Accuracy Activities
Accuracy activities are practice tasks that prioritise correct production of specific target language — grammar structures, vocabulary, pronunciation features, or functional exponents. They occupy the controlled end of the practice continuum and are essential for proceduralising new language before learners attempt to use it in freer communication.
Defining Features
| Feature | Description |
|---|---|
| Specific target language | The activity practises identified structures or vocabulary |
| Limited choices | Learners select from a restricted set of correct options |
| Teacher monitors and corrects | Immediate Corrective Feedback is appropriate and expected |
| Controlled output | Responses are predictable; the teacher can anticipate correct answers |
| Form focus | Attention is on getting the language right |
| Repetition | Multiple encounters with the target form to build automaticity |
Common Accuracy Activity Types
Oral Accuracy
- Drilling — choral, individual, substitution, and transformation drills
- Controlled dialogues — practising functional language with substitution cues
- Sentence completion — oral gap-fills targeting specific structures
- Picture description with target language — "Describe using the present continuous"

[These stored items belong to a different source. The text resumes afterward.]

(* ===== verification/Kernel.v ===== *)
(** * Kernel: system calls on files and mappings, loads and stores

    The interface of the calls that the tests of virtual memory and of the
    system call interface make.  A call is a function of the world that gives a
    result or an error number; a load or a store gives a value or the fault
    that it raises.  [sys] and [access] make them steps of a test body.

    The lemmas run a body along the results of its calls. *)

From S2P Require Import Prelude Printf Cheri Harness.

(** An argument of shm_open(2): [SHM_ANON] or a name. *)
Inductive shm_path := ShmAnon | ShmNamed (name : string).

Class Kernel (cap W : Type) := {
  getpagesize : Z;
  sys_mmap : cap -> Z -> Z -> Z -> Z -> Z -> W -> (cap + Z) * W;
  sys_munmap : cap -> Z -> W -> (Z + Z) * W;
  sys_mprotect : cap -> Z -> Z -> W -> (Z + Z) * W;
  sys_minherit : cap -> Z -> Z -> W -> (Z + Z) * W;
  sys_shmget : Z -> Z -> Z -> W -> (Z + Z) * W;
  sys_shmat : Z -> cap -> Z -> W -> (cap + Z) * W;
  sys_shmdt : cap -> W -> (Z + Z) * W;
  sys_shm_open : shm_path -> Z -> Z -> W -> (Z + Z) * W;
  sys_shm_unlink : string -> W -> (Z + Z) * W;
  sys_memfd_create : string -> Z -> W -> (Z + Z) * W;
  sys_open : string -> Z -> W -> (Z + Z) * W;
  sys_mkstemp : string -> W -> ((Z * string) + Z) * W;   (* and the name made *)
  sys_unlink : string -> W -> (Z + Z) * W;
  sys_ftruncate : Z -> Z -> W -> (Z + Z) * W;
  sys_close : Z -> W -> (Z + Z) * W;
  os_random : W -> Z * W;
  mem_load_cap : cap -> Z -> W -> (cap + siginfo cap) * W;
  mem_store_cap : cap -> Z -> cap -> W -> (unit + siginfo cap) * W;
  mem_store_byte : cap -> Z -> Z -> W -> (unit + siginfo cap) * W;
  stack_local : Z -> cap;                  (* [&v], of that size *)
}.

(** The numbers of sys/mman.h, fcntl.h, sys/ipc.h, errno.h and signal.h. *)
Class VmConsts := {
  PROT_NONE : Z;
  PROT_READ : Z;
  PROT_WRITE : Z;
  PROT_EXEC : Z;
  PROT_CAP : Z;
  PROT_NO_CAP : Z;
  PROT_MAX : Z -> Z;
  MAP_ANON : Z;
  MAP_PRIVATE : Z;
  MAP_SHARED : Z;
  MAP_FIXED : Z;
  MAP_EXCL : Z;
  MAP_GUARD : Z;
  MAP_PREFAULT_READ : Z;
  MAP_POPULATE : Z;
  INHERIT_NONE : Z;
  INHERIT_SHARE : Z;
  IPC_PRIVATE : Z;
  O_RDWR : Z;
  O_CREAT : Z;
  O_EXCL : Z;
  EPROT : Z;
  EINVAL : Z;
  ENOMEM : Z;
  EACCES : Z;
  ENOTSUP : Z;
  SEGV_ACCERR : Z;
  SEGV_STORETAG : Z;
  TRAPNO_STORE_PF : Z;
  TRAPNO_STORE_CAP_PF : Z;
}.

Section Steps.
Context {cap W : Type} {CH : Cheri cap} {LC : Libc cap W}.

(** A system call. *)
Definition sys {A} (f : W -> (A + Z) * W) : test cap W (A + Z) :=
  fun s => let '(r, w) := f (p_world s) in (Val r, set_world w s).

(** A load or a store. *)
Definition access {A} (f : W -> (A + siginfo cap) * W) : test cap W A :=
  fun s => let '(r, w) := f (p_world s) in
           (match r with inl a => Val a | inr si => Raised si end, set_world w s).

(** A library call that cannot fail. *)
Definition libcall {A} (f : W -> A * W) : test cap W A :=
  fun s => let '(a, w) := f (p_world s) in (Val a, set_world w s).

(** A call whose result -1 the code tests itself: errno is set. *)
Definition try_sys {A} (f : W -> (A + Z) * W) : test cap W (option A) :=
  r ← sys f;
  match r with
  | inl a => mret (Some a)
  | inr e => modify (set_errno e) ;; mret None
  end.

Lemma try_sys_run {A} (f : W -> (A + Z) * W) (s : proc cap W) r w' :
  f (p_world s) = (r, w') ->
  try_sys f s = match r with
                | inl a => (Val (Some a), set_world w' s)
                | inr e => (Val None, set_errno e (set_world w' s))
                end.
Proof. intros H. unfold try_sys, sys, mbind, eff_bind. rewrite H. by destruct r. Qed.

Lemma set_world_idemp w w' (s : proc cap W) :
  set_world w' (set_world w s) = set_world w' s.
Proof. done. Qed.

Lemma run_check2 {A B} (f : W -> (A + Z) * W) msg ap (k : A -> test cap W B) s a w' :
  f (p_world s) = (inl a, w') ->
  (CHERIOSTEST_CHECK_SYSCALL2 (sys f) msg ap ≫= k) s = k a (set_world w' s).
Proof.
  intros H. unfold CHERIOSTEST_CHECK_SYSCALL2, sys, mbind, eff_bind. by rewrite H.
Qed.

Lemma run_check {A B} (f : W -> (A + Z) * W) text (k : A -> test cap W B) s a w' :
  f (p_world s) = (inl a, w') ->
  (CHERIOSTEST_CHECK_SYSCALL (sys f) text ≫= k) s = k a (set_world w' s).
Proof. apply run_check2. Qed.

(** A call that fails is not a success, whatever follows. *)
Lemma fail_check2 {A B} (f : W -> (A + Z) * W) msg ap (k : A -> test cap W B) s e w' :
  f (p_world s) = (inr e, w') ->
  ~ succeeds (CHERIOSTEST_CHECK_SYSCALL2 (sys f) msg ap ≫= k) s.
Proof.
  intros H [v Hv]. revert Hv. unfold CHERIOSTEST_CHECK_SYSCALL2, sys, modify, mbind,
    eff_bind. rewrite H. intros Hv.
  apply (not_succeeds_failure_err (A := B) msg ap (set_errno e (set_world w' s))).
  exists v. revert Hv. unfold cheriostest_failure_err, vcheriostest_failure_errc, gets,
    mbind, eff_bind, report_on_stderr. by destruct (p_ccsp (set_errno e (set_world w' s))).
Qed.

Lemma fail_check {A B} (f : W -> (A + Z) * W) text (k : A -> test cap W B) s e w' :
  f (p_world s) = (inr e, w') ->
  ~ succeeds (CHERIOSTEST_CHECK_SYSCALL (sys f) text ≫= k) s.
Proof. apply fail_check2. Qed.

Lemma run_access {A B} (f : W -> (A + siginfo cap) * W) (k : A -> test cap W B) s a w' :
  f (p_world s) = (inl a, w') -> (access f ≫= k) s = k a (set_world w' s).
Proof. intros H. unfold access, mbind, eff_bind. by rewrite H. Qed.

Lemma run_fault {A B} (f : W -> (A + siginfo cap) * W) (k : A -> test cap W B) s si w' :
  f (p_world s) = (inr si, w') -> (access f ≫= k) s = (Raised si, set_world w' s).
Proof. intros H. unfold access, mbind, eff_bind. by rewrite H. Qed.

Lemma run_verify2 {B} (b : bool) msg ap (k : test cap W B) s :
  b = true -> (CHERIOSTEST_VERIFY2 b msg ap ;; k) s = k s.
Proof. by intros ->. Qed.

(** A call that must fail with the error number [e], and does. *)
Lemma run_call_error {A B} (f : W -> (A + Z) * W) text show e (k : test cap W B) s w' :
  f (p_world s) = (inr e, w') ->
  (CHERIOSTEST_CHECK_CALL_ERROR (sys f) text show e ;; k) s
  = k (set_errno e (set_world w' s)).
Proof.
  intros H. unfold CHERIOSTEST_CHECK_CALL_ERROR, sys, cheriostest_check_errno,
    mbind, eff_bind, modify. simpl. rewrite H. by rewrite Z.eqb_refl.
Qed.

(** A failure that a body declares is not a success, whatever follows. *)
Lemma failure_prefix {A B} msg ap (k : A -> test cap W B) s :
  ~ succeeds (cheriostest_failure_errx msg ap ≫= k) s.
Proof.
  intros H. apply (not_succeeds_failure_errx (A := B) msg ap s). revert H.
  unfold succeeds, cheriostest_failure_errx, mbind, eff_bind, exit.
  by destruct (vcheriostest_failure_errx msg ap s) as [[] ?].
Qed.

(** A checked call: the body goes on exactly when the call succeeds, or, for
    [call_error_iff], when it fails with the error number that is expected. *)
Lemma check_iff {A B} (f : W -> (A + Z) * W) text (k : A -> test cap W B) s r w' :
  f (p_world s) = (r, w') ->
  succeeds (CHERIOSTEST_CHECK_SYSCALL (sys f) text ≫= k) s <->
  exists a, r = inl a /\ succeeds (k a) (set_world w' s).
Proof.
  intros Hf. destruct r as [a|e].
  - unfold succeeds. rewrite (run_check _ _ _ _ _ _ Hf). split.
    + intros H. by exists a.
    + by intros (? & [= <-] & H).
  - split; [intros H; by apply (fail_check _ _ _ _ _ _ Hf) in H|by intros (? & ? & _)].
Qed.

Lemma call_error_iff {A B} (f : W -> (A + Z) * W) text show e (k : test cap W B) s r w' :
  f (p_world s) = (r, w') ->
  succeeds (CHERIOSTEST_CHECK_CALL_ERROR (sys f) text show e ;; k) s <->
  r = inr e /\ succeeds k (set_errno e (set_world w' s)).
Proof.
  intros Hf. unfold succeeds at 1, CHERIOSTEST_CHECK_CALL_ERROR.
  rewrite test_assoc. erewrite test_bind by reflexivity.
  rewrite test_assoc. erewrite (test_bind (sys f)).
  2: { unfold sys. cbn [p_world set_errno]. by rewrite Hf. }
  destruct r as [a|x].
  - split; [|by intros [? _]]. intros H. by apply failure_prefix in H.
  - cbn beta iota. rewrite test_assoc. erewrite test_bind by reflexivity.
    unfold cheriostest_check_errno. destruct (Z.eqb_spec e x) as [->|Hne].
    + split; [intros H; split; [done|exact H]|by intros [_ H]].
    + split; [|intros [? _]; congruence]. intros H. by apply failure_prefix in H.
Qed.

(** The page and the output of a process. *)
Definition same_page (s s' : proc cap W) : Prop :=
  p_ccsp s' = p_ccsp s /\ p_stdout s' = p_stdout s /\ p_handlers s' = p_handlers s.

#[export] Instance same_page_preorder : PreOrder same_page.
Proof.
  split; [done|]. intros s1 s2 s3 (H1 & H2 & H3) (G1 & G2 & G3).
  repeat split; congruence.
Qed.

Lemma same_page_world w (s : proc cap W) : same_page s (set_world w s).
Proof. done. Qed.

Lemma same_page_errno e (s : proc cap W) : same_page s (set_errno e s).
Proof. done. Qed.
End Steps.

#[export] Hint Resolve same_page_world same_page_errno : harness.
Definition ends_fault (ann : bool) (m : test cap W unit) (s : proc cap W) : Prop :=
  exists c, raises_at m (if ann then announced c else no_addr) (storetag_fault c) s.

Lemma ends_ok_success e s : fresh e s -> ends_ok cheriostest_success s.
Proof.
  intros [Hp Ho]. unfold cheriostest_success, with_ccsp, ends_ok, mbind, eff_bind.
  rewrite Hp. by eexists _, e, _.
Qed.

Lemma ends_fail_errx msg ap e s :
  fresh e s -> ends_fail (cheriostest_failure_errx msg ap) s.
Proof.
  intros [Hp _]. unfold cheriostest_failure_errx, vcheriostest_failure_errx,
    ends_fail, mbind, eff_bind. rewrite Hp. by eexists _, _.
Qed.

Lemma ends_fail_err msg ap e s :
  fresh e s -> ends_fail (cheriostest_failure_err msg ap) s.
Proof.
  intros [Hp _]. unfold cheriostest_failure_err, vcheriostest_failure_errc,
    ends_fail, mbind, eff_bind, gets. rewrite Hp. by eexists _, _.
Qed.

(** A call that fails, or a check that does, ends the body whatever follows. *)
Lemma ends_fail_prefix {A} (m : test cap W unit) (k : unit -> test cap W A)
    (f : A -> test cap W unit) s :
  ends_fail m s -> ends_fail ((m ≫= k) ≫= f) s.
Proof.
  intros (s' & c & Hm & Hc). exists s', c. unfold mbind, eff_bind. by rewrite Hm.
Qed.

Lemma failure_exits {A} msg ap s :
  (exists c, p_ccsp s = Some c) -> exists s' c,
    cheriostest_failure_errx (A := A) msg ap s = (Exited EX_SOFTWARE, s') /\
    p_ccsp s' = Some c /\ ccs_testresult c = TESTRESULT_FAILURE.
Proof.
  intros [c Hp]. unfold cheriostest_failure_errx, vcheriostest_failure_errx,
    mbind, eff_bind. rewrite Hp. by eexists _, _.
Qed.

Lemma failure_err_exits {A} msg ap e s :
  fresh e s -> exists s' c,
    cheriostest_failure_err (A := A) msg ap s = (Exited EX_SOFTWARE, s') /\
    p_ccsp s' = Some c /\ ccs_testresult c = TESTRESULT_FAILURE.
Proof.
  intros [Hp _]. unfold cheriostest_failure_err, vcheriostest_failure_errc,
    mbind, eff_bind, gets. rewrite Hp. by eexists _, _.
Qed.

Lemma ends_fail_call {A} (f : W -> (A + Z) * W) text k e x s w' :
  fresh x s -> f (p_world s) = (inr e, w') ->
  ends_fail (CHERIOSTEST_CHECK_SYSCALL (sys f) text ≫= k) s.
Proof.
  intros Hs Hf. unfold ends_fail, CHERIOSTEST_CHECK_SYSCALL, CHERIOSTEST_CHECK_SYSCALL2,
    sys, modify, mbind, eff_bind. rewrite Hf.
  destruct (failure_err_exits (A := A) ("Call '" +:+ text +:+ "' failed") [] x
    (set_errno e (set_world w' s)) Hs) as (s' & c & -> & Hc). by exists s', c.
Qed.

Lemma ends_fail_verify2 msg ap (k : unit -> test cap W unit) x s :
  fresh x s -> ends_fail (CHERIOSTEST_VERIFY2 false msg ap ≫= k) s.
Proof.
  intros Hs. unfold ends_fail, CHERIOSTEST_VERIFY2, mbind at 1, eff_bind.
  destruct (failure_exits (A := unit) msg ap s) as (s' & c & -> & Hc);
    [by destruct Hs; eexists|].
  by exists s', c.
Qed.

(** *** The page that the tests map *)

Lemma store_load c b v w :
  cap_page g w c b -> b || is_zcheri g = true -> exists w' w'',
    mem_store_cap c 0 v w = (inl tt, w') /\
    mem_load_cap c 0 w' = (inl (if b then v else cheri_tag_clear v), w'') /\
    cap_page g w'' c b.
Proof.
  intros Hp Hb. destruct b; [by apply store_allowed|by apply store_dropped].
Qed.

(** What the two calls of a test read back: the tag of the page. *)
Lemma tag_read_back (b : bool) (v : cap) :
  cheri_tag_get v = true ->
  cheri_tag_get (if b then v else cheri_tag_clear v) = b.
Proof. intros Hv. destruct b; [done|by rewrite tag_clear_tag]. Qed.

Section Body.
Context (fd prot flags : Z) (loss : bool) (k : test cap W unit) (s : proc cap W).
Context (Hs : fresh no_addr s).

Lemma mmap_check_passes b :
  tags_allowed prot flags (obj_of g (p_world s) fd) = inl b ->
  b || is_zcheri g = true -> b = negb loss -> exists w',
    (mmap_and_check_tag_stored fd prot flags loss ;; k) s = k (set_world w' s).
Proof.
  intros Ha Hz Hl. unfold mmap_and_check_tag_stored.
  destruct (mmap_page g (if fd =? -1 then cap_null else cap_of_int fd)
    prot flags fd _ b Ha) as (c & w1 & Hmap & Hp1).
  destruct (store_load c b cap_to_local w1 Hp1 Hz) as (w2 & w3 & Hst & Hld & Hp3).
  destruct (munmap_page g c b w3 Hp3) as (w4 & Hun).
  rewrite test_assoc. erewrite run_check by exact Hmap.
  rewrite test_assoc. erewrite run_access by exact Hst.
  rewrite test_assoc. erewrite run_access by exact Hld.
  rewrite test_assoc.
  pose proof (tag_read_back b cap_to_local (local_tagged g)) as Htag.
  erewrite (test_bind _ _ _ tt); [|by destruct loss; simpl in Hl; subst b;
    unfold CHERIOSTEST_VERIFY2; rewrite Htag].
  rewrite test_assoc. erewrite run_check by exact Hun.
  destruct (fd =? -1); [by eexists|].
  rewrite test_assoc.
  destruct (close_fd g fd w4) as (w5 & Hcl).
  erewrite run_check by exact Hcl. by eexists.
Qed.

Lemma mmap_check_fails b :
  tags_allowed prot flags (obj_of g (p_world s) fd) = inl b ->
  b || is_zcheri g = true -> b = loss ->
  ends_fail (mmap_and_check_tag_stored fd prot flags loss ;; k) s.
Proof.
  intros Ha Hz Hl. unfold mmap_and_check_tag_stored.
  destruct (mmap_page g (if fd =? -1 then cap_null else cap_of_int fd)
    prot flags fd _ b Ha) as (c & w1 & Hmap & Hp1).
  destruct (store_load c b cap_to_local w1 Hp1 Hz) as (w2 & w3 & Hst & Hld & Hp3).
  pose proof (tag_read_back b cap_to_local (local_tagged g)) as Htag.
  unfold ends_fail.
  rewrite test_assoc. erewrite run_check by exact Hmap.
  rewrite test_assoc. erewrite run_access by exact Hst.
  rewrite test_assoc. erewrite run_access by exact Hld.
  rewrite test_assoc. rewrite Htag.
  destruct loss; subst b; simpl negb; cbv iota;
    by apply ends_fail_verify2 with (x := no_addr).
Qed.

Lemma mmap_check_faults :
  tags_allowed prot flags (obj_of g (p_world s) fd) = inl false ->
  is_zcheri g = false ->
  ends_fault false (mmap_and_check_tag_stored fd prot flags loss ;; k) s.
Proof.
  intros Ha Hz. unfold mmap_and_check_tag_stored.
  destruct (mmap_page g (if fd =? -1 then cap_null else cap_of_int fd)
    prot flags fd _ false Ha) as (c & w1 & Hmap & Hp1).
  destruct (store_faults g c cap_to_local w1 Hp1 Hz (local_tagged g)) as (w2 & Hst).
  exists c. unfold raises_at. destruct Hs as [Hpage _].
  rewrite test_assoc. erewrite run_check by exact Hmap.
  rewrite test_assoc. erewrite run_fault by exact Hst.
  eexists. by split.
Qed.

Lemma mmap_check_refused e :
  tags_allowed prot flags (obj_of g (p_world s) fd) = inr e ->
  ends_fail (mmap_and_check_tag_stored fd prot flags loss ;; k) s.
Proof.
  intros Ha. unfold mmap_and_check_tag_stored, ends_fail.
  destruct (mmap_refused g (if fd =? -1 then cap_null else cap_of_int fd)
    prot flags fd _ e Ha) as (w1 & Hmap & _).
  rewrite test_assoc. by apply (ends_fail_call _ _ _ e no_addr s w1).
Qed.
End Body.

(** *** Opening the objects *)

Definition opens (m : test cap W Z) (obj : vm_object) : Prop :=
  forall s, exists fd w', m s = (Val fd, set_world w' s) /\
    obj_of g w' fd = obj /\ 0 <= fd.

Lemma opens_check (f : W -> (Z + Z) * W) text obj :
  (forall w, exists fd w', f w = (inl fd, w') /\ obj_of g w' fd = obj /\ 0 <= fd) ->
  opens (CHERIOSTEST_CHECK_SYSCALL (sys f) text) obj.
Proof.
  intros Hf s. destruct (Hf (p_world s)) as (fd & w' & H & Ho). exists fd, w'.
  split; [|done]. unfold CHERIOSTEST_CHECK_SYSCALL, CHERIOSTEST_CHECK_SYSCALL2, sys,
    mbind, eff_bind. by rewrite H.
Qed.

Lemma opens_shm_anon : opens open_shm_anon OShm.
Proof. apply opens_check. intros w. apply shm_open_obj. Qed.

Lemma opens_memfd f : opens (open_memfd f) OMemfd.
Proof. apply opens_check. intros w. apply memfd_obj. Qed.

Lemma opens_dev_zero : opens open_dev_zero ODevZero.
Proof. apply opens_check. intros w. apply dev_zero_obj. Qed.

Lemma opens_tempfile : opens create_tempfile OFile.
Proof.
  intros s. unfold create_tempfile.
  destruct (mkstemp_obj g "/tmp/cheribsdtest.XXXXXXXX" (p_world s))
    as (fd & t & w1 & H1 & Ho & Hfd).
  destruct (unlink_obj g t w1) as (w2 & H2 & Ho2).
  destruct (ftruncate_obj g fd getpagesize w2) as (w3 & H3 & Ho3).
  erewrite run_check2 by exact H1. cbv beta iota. erewrite run_check by exact H2.
  erewrite run_check by exact H3. exists fd, w3. split; [done|].
  by rewrite Ho3, Ho2.
Qed.

Lemma opens_named_shm : opens (open_named_shm g) OShm.
Proof.
  intros s. unfold open_named_shm, create_named_shm_obj.
  destruct (gen_name_run g 32 s ltac:(lia)) as (buf & w1 & Hgen & _).
  destruct (shm_open_obj g (ShmNamed (cstr buf))
    (Z.lor (Z.lor O_CREAT O_EXCL) O_RDWR) w1) as (fd & w2 & Hopen & Ho & Hfd).
  destruct (shm_unlink_obj g (cstr buf) w2) as (w3 & Hun & Ho3).
  cbn [create_loop]. rewrite test_assoc. erewrite test_bind by exact Hgen.
  rewrite test_assoc. erewrite (test_bind _ _ _ (Some fd)).
  2: { unfold try_sys, sys, mbind, eff_bind. simpl. by rewrite Hopen. }
  simpl. erewrite test_bind by reflexivity.
  cbv beta iota. erewrite run_check by exact Hun. exists fd, w3. split; [done|].
  by rewrite Ho3.
Qed.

- Backchaining — backward build-up for longer phrases
Written Accuracy
- Gap-fill exercises — completing sentences with the target form
- Sentence transformation — rewriting sentences using a given structure
- Error correction — identifying and correcting deliberate errors
- Matching — pairing sentence halves, collocations, or functions with forms
- Dictation — writing down spoken text accurately
- Controlled Writing — parallel texts, model-based writing
Role in Lesson Frameworks
In a PPP lesson, accuracy activities dominate the Practice stage. In Test-Teach-Test, they appear after the Teach stage. In task-based approaches (TBLT), accuracy work often occurs in the language focus stage after the main task.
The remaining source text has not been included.